My mother got Bianchi from a co-worker’s litter when I was about nine. Though we never trained her, she was a natural guard dog who attacked any non-family member who entered the house, much to our delight. Our house had been robbed before, and so we took pride in her ability to sense strangers walking across the street no matter where she was in the house: her ears would perk up, her hackles raise and she’d rush to the living room window to growl and stare them down until they left. Good girl.

She’d also poo in the bathroom (as trained), rarely begged for scraps, hardly ever raided the garbage and gave affection to every family member without prejudice. Whenever one of us raised our voices, she’d bark in disapproval; whenever one of us cried, she’d nuzzle us and lick our tears. At night, she often slept nestled between our legs.
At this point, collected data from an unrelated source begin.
(* ===== verification/ApplyPatchTheorems.v ===== *)
(** * A patch changes what it matched

    Theorems about [ApplyPatch]: parsing ends, no patch makes the tool panic, and the replacements of an
    update are disjoint places of the file that match the chunks' old lines and are spliced all at once. *)

From S2P Require Export ApplyPatch.

(** ** Parsing ends *)

Lemma chunk_lines_rest ls old new had : length (cl_rest (chunk_lines ls old new had)) ≤ length ls.
Proof.
  revert old new had. induction ls as [|l ls IH]; intros old new had; cbn [chunk_lines]; [done|].
  repeat case_match; cbn [cl_rest length]; try lia; (etrans; [apply IH|lia]).
Qed.

Lemma parse_chunks_ok fuel ls first :
  2 * length ls + (if first : bool then 1 else 0) < fuel →
  ∃ chunks after, parse_chunks fuel ls first = Some (chunks, after) ∧ length after ≤ length ls.
Proof.
  revert ls first. induction fuel as [|fuel IH]; intros ls first Hf; [lia|]. cbn [parse_chunks].
  destruct ls as [|line rest]; [by exists [], []|]. cbn [length] in *. cbv zeta.
  destruct (starts_with "*** " _ && _); [eexists _, _; split; [done|cbn; lia]|].
  destruct (_ && _ && _ && _). { destruct (IH rest first) as (c & a & -> & ?); [lia|]. eexists _, _. split; [done|lia]. }
  assert (∀ ctx body, length body ≤ length rest ∨ (length body ≤ S (length rest) ∧ first = true) →
    ∃ chunks after,
      match parse_chunks fuel (cl_rest (chunk_lines body [] [] false)) false with
      | Some (chunks, after) =>
          Some ((if cl_had (chunk_lines body [] [] false) || bool_decide (is_Some ctx)
                 then [MkChunk ctx (cl_old (chunk_lines body [] [] false)) (cl_new (chunk_lines body [] [] false))
                         (cl_eof (chunk_lines body [] [] false))] else []) ++ chunks, after)
      | None => None
      end = Some (chunks, after) ∧ length after ≤ S (length rest)) as Hgo.
  { intros ctx body Hb. pose proof (chunk_lines_rest body [] [] false) as Hr.
    destruct (IH (cl_rest (chunk_lines body [] [] false)) false) as (c & a & -> & Ha).
    - destruct Hb as [Hb|[Hb ->]]; lia.
    - eexists _, _. split; [done|]. destruct Hb as [Hb|[Hb _]]; lia. }
  destruct (String.eqb (trim_end line) "@@"); [apply Hgo; by left|].
  destruct (strip_prefix "@@ " (trim_end line)) as [ctx|]; [apply Hgo; by left|].
  destruct first; [apply Hgo; right; cbn; done || (split; [cbn; lia|done])|].
  eexists _, _. split; [done|cbn; lia].
Qed.
(* ===== verification/CompactionText.v ===== *)
(** * The texts of compaction (crates/arterm-compaction-core/src/lib.rs, arterm-embedding/src/lib.rs,
      arterm-provider-openai/src/request.rs)

    What a hard compaction leaves in place of the messages it drops, the prompt of a summary, the
    excerpts that are embedded, and the similarity of embeddings on [f32].  Which characters outside
    ASCII are alphanumeric is a parameter. *)

From S2P Require Export Compaction Floats.

(** ** Prompts *)

Definition SUMMARY_PROMPT : string := String.concat nl
  ["Summarize our conversation so you can continue this work later."; "";
   "Write in natural language with these sections:";
   "- **Context:** What we're working on and why (1-2 sentences)";
   "- **What we did:** Key actions taken, files changed, problems solved";
   "- **Current state:** What works, what's broken, what's next";
   "- **User preferences:** Specific requirements or decisions they made"; "";
   "Be concise but preserve important details. You can search the full conversation later if you need exact error messages or code snippets."].

Section prompt.
Context {Json Time : Type} (json_to_string : Json → string).
Notation Msg := (Message Json Time).

Definition build_compaction_prompt (messages : list Msg) (existing_summary : option Summary) (max_prompt_chars : nat)
    : string :=
  let conversation_text := build_compaction_conversation_text json_to_string messages existing_summary in
  let overhead := String.length SUMMARY_PROMPT + 50 in
  let conversation_text :=
    if (max_prompt_chars <? String.length conversation_text + overhead) && (overhead <? max_prompt_chars)
    then truncate_str_boundary conversation_text (max_prompt_chars - overhead)
         +:+ nl +:+ nl +:+ "... [earlier conversation truncated to fit context window]" +:+ nl
    else conversation_text in
  conversation_text +:+ nl +:+ nl +:+ "---" +:+ nl +:+ nl +:+ SUMMARY_PROMPT.

(** ** Excerpts *)

Definition push_semantic_excerpt (target source : string) (max_chars : nat) : string :=
  if is_empty source then target
  else target +:+ (if is_empty target then "" else " ") +:+ String.concat "" (take max_chars (chars source)).

Definition goal_block (text : string) (b : ContentBlock Json) : string :=
  match b with
  | Text block_text _ => push_semantic_excerpt text block_text 200
  | ToolResult _ content _ => push_semantic_excerpt text content 100
  | _ => text
  end.

Definition semantic_goal_text (messages : list Msg) : string :=
  foldl (λ text m, foldl goal_block text (m_content m)) "" messages.

Definition EMBED_MAX_CHARS_PER_MSG : nat := 512.

Definition semantic_message_text (m : Msg) : string :=
  foldl (λ text b, match b with Text t _ => push_semantic_excerpt text t EMBED_MAX_CHARS_PER_MSG | _ => text end)
    "" (m_content m).

(** ** What was dropped *)

Section emergency.
Context (wide_alphanumeric : string → bool).

Definition looks_like_file_reference (word : string) : bool :=
  (contains "/" word || contains "." word) && (3 <? String.length word) && (String.length word <? 120)
  && negb (starts_with "http" word)
  && (contains ".rs" word || contains ".ts" word || contains ".py" word || contains ".toml" word
      || contains ".json" word || starts_with "src/" word || starts_with "./" word).

(** The characters [trim_matches] takes off. *)
Definition trimmed_char (w : string) : bool :=
  negb (is_alphanumeric wide_alphanumeric w) && negb (one_of ["/"; "."; "_"; "-"] w).

Fixpoint drop_chars (f : string → bool) (ws : list string) : list string :=
  match ws with [] => [] | w :: ws' => if f w then drop_chars f ws' else ws end.

Definition clean_file_reference (word : string) : string :=
  String.concat "" (reverse (drop_chars trimmed_char (reverse (drop_chars trimmed_char (chars word))))).

Definition extract_file_mentions (text : string) (file_mentions : list string) : list string :=
  foldl (λ acc word,
           if looks_like_file_reference word then
             let cleaned := clean_file_reference word in
             if is_empty cleaned then acc else acc ++ [cleaned]
           else acc) file_mentions (split_whitespace text).

Definition hint_block (acc : gset string * list string) (b : ContentBlock Json) : gset string * list string :=
  match b with
  | ToolUse _ name _ _ => ({[name]} ∪ acc.1, acc.2)
  | Text text _ => (acc.1, extract_file_mentions text acc.2)
  | _ => acc
  end.

Definition collect_emergency_summary_hints (acc : gset string * list string) (m : Msg) : gset string * list string :=
  foldl hint_block acc (m_content m).

(** [Vec::dedup]: equal neighbours become one. *)
Fixpoint dedup (l : list string) : list string :=
  match l with
  | x :: (y :: _) as l' => if String.eqb x y then dedup l' else x :: dedup l'
  | _ => l
  end.

Definition build_emergency_summary_text (existing_summary : option string) (dropped_count : nat) (pre_tokens : N)
    (token_budget : N) (dropped_messages : list Msg) : string :=
  let '(tool_names, file_mentions) := foldl collect_emergency_summary_hints (∅, []) dropped_messages in
  let file_mentions := dedup (sort_strings file_mentions) in
  String.concat (nl +:+ nl)
    (match existing_summary with Some existing => if is_empty existing then [] else [existing] | None => [] end
     ++ ["**[Emergency compaction]**: " +:+ show_nat dropped_count
         +:+ " messages were dropped to recover from context overflow. The conversation had ~"
         +:+ show_N (pre_tokens / 1000) +:+ "k tokens which exceeded the " +:+ show_N (token_budget / 1000) +:+ "k limit."]
     ++ (if bool_decide (tool_names = ∅) then []
         else ["Tools used: " +:+ String.concat ", " (sort_strings (elements tool_names))])
     ++ (if is_nil file_mentions then []
         else ["Files referenced: " +:+ String.concat ", " (take 30 file_mentions)])).
End emergency.
End prompt.

(** ** Embeddings *)

(** One vector added into the first [dim] places of the sum. *)
Fixpoint add_into (mean emb : list spec_float) : list spec_float :=
  match mean, emb with
  | m :: mean, v :: emb => f32_add m v :: add_into mean emb
  | _, _ => mean
  end.

Definition mean_embedding (embeddings : list (list spec_float)) (dim : nat) : list spec_float :=
  let sum := foldl add_into (repeat (S754_zero false) dim) embeddings in
  let n := f32_of (N.of_nat (max 1 (length embeddings))) in
  let mean := map (λ v, f32_div v n) sum in
  let norm := f32_sqrt (f32_sum (map (λ x, f32_mul x x) mean)) in
  if SFltb (S754_zero false) norm then map (λ v, f32_div v norm) mean else mean.

Definition cosine_similarity (a b : list spec_float) : spec_float :=
  if negb (length a =? length b) || is_nil a then S754_zero false
  else
    let dot := f32_sum (zip_with f32_mul a b) in
    let norm_a := f32_sqrt (f32_sum (map (λ x, f32_mul x x) a)) in
    let norm_b := f32_sqrt (f32_sum (map (λ x, f32_mul x x) b)) in
    if SFeqb norm_a (S754_zero false) || SFeqb norm_b (S754_zero false) then S754_zero false
    else f32_div dot (f32_mul norm_a norm_b).

(** ** Provider-native compaction of OpenAI *)

Definition OPENAI_ENCRYPTED_CONTENT_PROVIDER_MAX_CHARS : N := 10485760.
Definition OPENAI_ENCRYPTED_CONTENT_SAFE_MAX_CHARS : N := 9500000.

Definition openai_encrypted_content_is_sendable (encrypted_content : string) : bool :=
  (N.of_nat (String.length encrypted_content) <=? OPENAI_ENCRYPTED_CONTENT_SAFE_MAX_CHARS)%N.

Definition openai_encrypted_content_fallback_summary (encrypted_content_len : nat) : string :=
  "OpenAI native compaction state was discarded because its encrypted payload was "
  +:+ show_nat encrypted_content_len +:+ " chars, above Arterm's safe replay limit of "
  +:+ show_N OPENAI_ENCRYPTED_CONTENT_SAFE_MAX_CHARS +:+ " chars (provider hard limit: "
  +:+ show_N OPENAI_ENCRYPTED_CONTENT_PROVIDER_MAX_CHARS
  +:+ " chars). Earlier compacted details may be unavailable; use the recent visible messages and session search/tools if exact prior details are needed.".

Definition is_openai_encrypted_content_too_large_error (error : string) : bool :=
  let lower := to_ascii_lowercase error in
  contains "encrypted_content" lower
  && (contains "string_above_max_length" lower || contains "string too long" lower || contains "maximum length" lower
      || contains "large_string_param" lower || contains "largestringparam" lower).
So it should be easy to understand why we were all upset when my dad accidentally poisoned her the same way he’d accidentally poisoned the previous dog: spraying insecticide around her food to deter the skittering roaches hiding in our kitchen. For a while I questioned his malice, but even he isn’t that cruel — he just lacked common sense.
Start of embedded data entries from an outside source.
Definition run_op (op : Op) (s : Mgr * list Msg) : option (Mgr * list Msg) :=
  let '(m, ms) := s in
  match op with
  | Op_Add msg => Some (notify_message_added_with json_to_string msg m, ms ++ [msg])
  | Op_Ensure provider ending =>
      let?? (m, _) := ensure_context_fits json_to_string embed semantic_cache_key wide_alphanumeric ms provider ending m in
      Some (m, ms)
  | Op_Compact provider => Some ((force_compact_with json_to_string ms provider show_percent m).1, ms)
  | Op_TaskEnds e =>
      Some (match cm_pending_task m with
            | Some t => set_pending_task (Some (end_task json_to_string t e)) m
            | None => m
            end, ms)
  | Op_Request => Some ((messages_for_api_with json_to_string ms m).1, ms)
  | Op_Poll => Some ((poll_compaction_event_with json_to_string ms m).1, ms)
  | Op_Hard => let?? (m, _) := hard_compact_with json_to_string wide_alphanumeric ms m in Some (m, ms)
  | Op_Recover =>
      let?? (m, ms, _) := recover_within_budget json_to_string wide_alphanumeric ms m in Some (m, ms)
  | Op_Observe tokens => Some (set_observed_input_tokens (Some tokens) m, ms)
  | Op_Budget tokens => Some (set_token_budget tokens m, ms)
  | Op_Mode mode => Some (change_mode mode m, ms)
  | Op_Snapshot tokens => Some (push_token_snapshot tokens m, ms)
  | Op_Embed text => Some (push_embedding_snapshot embed semantic_cache_key text m, ms)
  | Op_Restart cfg budget => Some ((seed_compaction_from_session json_to_string cfg budget (persisted_state m) ms).1, ms)
  end.

(** The messages that stay when the pending compaction is applied. *)
Definition pending_count m : nat := if is_compacting m then cm_pending_cutoff m else 0.
Definition kept m ms : list Msg := drop (cm_compacted_count m + pending_count m) ms.

(** A message answers only calls that are still kept, or its own. *)
Definition answers (op : Op) (s : Mgr * list Msg) : Prop :=
  match op with
  | Op_Add msg => ∀ id, id ∈ tool_results [msg] → id ∈ tool_uses (kept s.1 s.2 ++ [msg])
  | _ => True
  end.

Inductive reachable (quiet : bool) : Mgr * list Msg → Prop :=
  | reach_new cfg : reachable quiet (manager_new cfg, [])
  | reach_op op s s' :
      reachable quiet s → answers op s → (quiet = true → op ≠ Op_Recover) → run_op op s = Some s' → reachable quiet s'.

(** ** Runs of messages *)

Lemma tool_uses_app ms1 ms2 : tool_uses (ms1 ++ ms2) = tool_uses ms1 ++ tool_uses ms2.
Proof. unfold tool_uses. by rewrite map_app, concat_app. Qed.
Lemma tool_results_app ms1 ms2 : tool_results (ms1 ++ ms2) = tool_results ms1 ++ tool_results ms2.
Proof. unfold tool_results. by rewrite map_app, concat_app. Qed.

Lemma closed_run_nil : closed_run (@nil Msg).
Proof. by intros id H. Qed.

Lemma closed_run_add ms msg tail :
  closed_run ms → tail `suffix_of` ms → (∀ id, id ∈ tool_results [msg] → id ∈ tool_uses (tail ++ [msg])) →
  closed_run (ms ++ [msg]).
Proof.
  intros Hc [pre ->] Hm id. rewrite tool_results_app, tool_uses_app, !elem_of_app. intros [H|H].
  - left. by apply Hc.
  - apply Hm in H. rewrite tool_uses_app in *. rewrite elem_of_app in H. rewrite elem_of_app. tauto.
Qed.

Lemma suffix_drop {A} (i j : nat) (l : list A) : i ≤ j → drop j l `suffix_of` drop i l.
Proof. intros H. exists (take (j - i) (drop i l)). replace (drop j l) with (drop (j - i) (drop i l)); [by rewrite take_drop|]. rewrite drop_drop. f_equal. lia. Qed.

(** ** The invariant *)

(** A task is about [k] messages. *)
Definition task_about (t : @Task Json Time) (k : nat) : Prop :=
  match t with
  | Task_Running _ messages _ => length messages = k
  | Task_Ended (Some (Ok r)) => cr_summarized_messages r = k
  | Task_Ended _ => True
  end.

Definition pending_ok m ms : Prop :=
  match cm_pending_task m with
  | Some t =>
      let k := cm_pending_cutoff m in
      0 < k ∧ cm_compacted_count m + k + RECENT_TURNS_TO_KEEP ≤ length ms
      ∧ closed_run (drop (cm_compacted_count m + k) ms) ∧ task_about t k
  | None => True
  end.

Definition whole m ms : Prop :=
  cm_total_turns m = length ms
  ∧ closed_run (drop (cm_compacted_count m) ms)
  ∧ (cm_compacted_count m = 0
     ∨ cm_compacted_count m + MIN_TURNS_TO_KEEP ≤ length ms ∧ is_Some (cm_active_summary m))
  ∧ pending_ok m ms.

(** The fields the invariant speaks of. *)
Definition core m := (cm_compacted_count m, cm_total_turns m, cm_active_summary m, cm_pending_task m, cm_pending_cutoff m).

Lemma whole_core m m' ms : core m = core m' → whole m ms → whole m' ms.
Proof. unfold core, whole, pending_ok. intros E. injection E as -> -> -> -> ->. done. Qed.

Lemma whole_le m ms : whole m ms → cm_compacted_count m ≤ length ms.
Proof. intros (_ & _ & [H|[H _]] & _); lia. Qed.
For the next couple of weeks, Bianchi Barnes was a changed dog. She still detected strangers crossing the street, but could only drag her now mostly useless back legs behind her while quivering and whimpering from the pain; we loved her best we could though. Per the vet’s orders, I’d feed her a syringe filled with sweet-smelling orange liquid — holding her tightly in a blanket, lifting her lip, sticking the syringe’s nozzle against her clenched teeth and squirting until she ingested every drop. It’s a testament to Bianchi’s bad-assness that just writing about her still saddens me a little.

This man will fulfill all your kinky wrestling fantasies, whether you want him to or not.

Shortly after my parents paid for a surgery involving anesthesia, charcoal and her kidneys, I made a deal with God. You see, I was a blossoming, guilt-ridden, Baptist-raised homosexual, slowly becoming aware of the sinful nature of my life-long love of masturbating to pro-wrestling. My Sunday schooling lead me to believe that God might help me if if I stopped abusing myself in this unnatural and immoral way. So I got on my knees and we made a deal: I’d stop spanking it to WWE and He’d* let my dear sweet dog live. I prayed on it and, miraculously, Bianchi got better.

My dead dog is evidence of that deal’s outcome. I held out for about a week, but I was a pre-teen with raging gay hormones. I’d been edging for a long time — thinking that as long as I didn’t cum, it wasn’t a sin — and when I finally came, it was to Captain Lou Albano — one of the least sexy wrestlers in my pre-teen opinion, a guy who resembled someone’s shirtless uncle at a Jimmy Buffett concert. But oh did I cum: I came harder than I’d ever come before — so much goo came out of my penis that I thought I was going to die.

As happens, the sick often get better just before they get worse, and the same happened to Bianchi. My parents didn’t even tell me when they finally put her to sleep, the just waited for me to ask, “Hey, where’s the dog?”

It’s sad, yes, but I made my choice and I stand by it; hallowed be Bianchi’s name, forever and ever… Amen.